(* ===== verification/ReconcileProps.v ===== *)
(** * What a reconciliation guarantees

    The properties of [Reconcile] as a whole.  The safety properties are
    stated on partial executions ([steps]), so they also hold of a run that is
    cut short by a crash, a panic or a call that never returns, and they assume
    nothing of the API server, the router or the agent. *)

From Stdlib Require Import SpecFloat.
From S2P Require Import Prelude Effects GoStd Helpers Json Http ClaimTypes Env Pool SshManager Sim.
From S2P Require Import SshCommands Registry AgentClient Controller ControllerProps.

Local Open Scope Z_scope.

Section safety.
Context `{L : Lib} {LL : LibLaws L}.

(** C1: the finalizer is removed only after the address has left the pool.
    Whenever a reconciliation of a claim that is being deleted and had an
    address updates the claim (that update drops the finalizer and lets the
    API server delete the object), the calls made before show that the pool
    has no block of that address: it was read without it, or written without
    it, or does not exist under either API version. *)
Theorem finalizer_removed_after_pool_cleaned c s tr p' i c' r :
  steps (reconcile_claim no_hooks c s) tr p' →
  deleting c = true → AssignedIP (Status c) ≠ "" →
  tr !! i = Some (Ev (UpdateClaim c') r) →
  pool_lacks (PoolName (Spec c)) (AssignedIP (Status c)) (take i tr).
Proof.
  intros Hs Hd Hip Hi.
  exact (wp_steps _ _ _ _ _ _ (reconcile_claim_protocol c s) Hs i _ Hi Hd Hip).
Qed.

(** C2: at most one allocation, for names that are stored.  A lease is
    requested only for a claim that is not being deleted, has not failed and
    has no interface yet, and only after the interface name and the MAC
    address of the request were written to the claim's status. *)
Theorem lease_requested_after_persist c s tr p' i url body r :
  steps (reconcile_claim no_hooks c s) tr p' →
  tr !! i = Some (Ev (HttpDo "POST" url body) r) →
  deleting c = false ∧ WanInterface (Status c) = "" ∧
  Phase (Status c) ≠ ClaimPhaseFailed ∧ persisted body (take i tr).
Proof.
  intros Hs Hi.
  exact (wp_steps _ _ _ _ _ _ (reconcile_claim_protocol c s) Hs i _ Hi eq_refl).
Qed.

(** C3: a claim is declared Ready with an address only when the address is
    real.  Every status the reconciler writes with phase Ready and an address
    follows a 201 answer of the agent that granted exactly this address, the
    address parses as an IP, and the pool was seen or made to contain its /32
    block. *)
Theorem ready_status_justified c s tr p' i c' r :
  steps (reconcile_claim no_hooks c s) tr p' →
  tr !! i = Some (Ev (StatusUpdate c') r) →
  Phase (Status c') = ClaimPhaseReady → AssignedIP (Status c') ≠ "" →
  is_Some (ParseIP (AssignedIP (Status c'))) ∧
  lease_granted (AssignedIP (Status c')) (take i tr) ∧
  pool_has (PoolName (Spec c')) (AssignedIP (Status c')) (take i tr).
Proof.
  intros Hs Hi Hph Hip.
  exact (wp_steps _ _ _ _ _ _ (reconcile_claim_protocol c s) Hs i _ Hi Hph Hip).
Qed.
End safety.

(** ** Branches of [Reconcile] *)

Section branches.
Context `{L : Lib}.

(** A claim past the finalizer step with no router event waiting. *)
Definition settled (c : PublicIPClaim) : Prop :=
  deleting c = false ∧ ContainsFinalizer (Finalizers c) finalizerName = true ∧
  event_pending c = false.

(** A Failed claim is never retried.  The reconciler makes no call at all
    for it, whatever is in its status: it only asks to be called again in five
    minutes, when the same happens. *)
Theorem failed_claim_absorbing hk c s :
  settled c → Phase (Status c) = ClaimPhaseFailed →
  reconcile_claim hk c s = Ret ((requeue_after (5 * Minute), None), s).
Proof.
  intros (Hd & Hf & He) Hp. unfold reconcile_claim.
  rewrite Hd, Hf, He, Hp. simpl. by rewrite andb_false_r.
Qed.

# # #

AIM OF THE EXERCISE :: Identify the lines in the entries that hold "PoolName" and return each one.

SOLVED PROBLEM ::
  pool_lacks (PoolName (Spec c)) (AssignedIP (Status c)) (take i tr).
  pool_has (PoolName (Spec c')) (AssignedIP (Status c')) (take i tr).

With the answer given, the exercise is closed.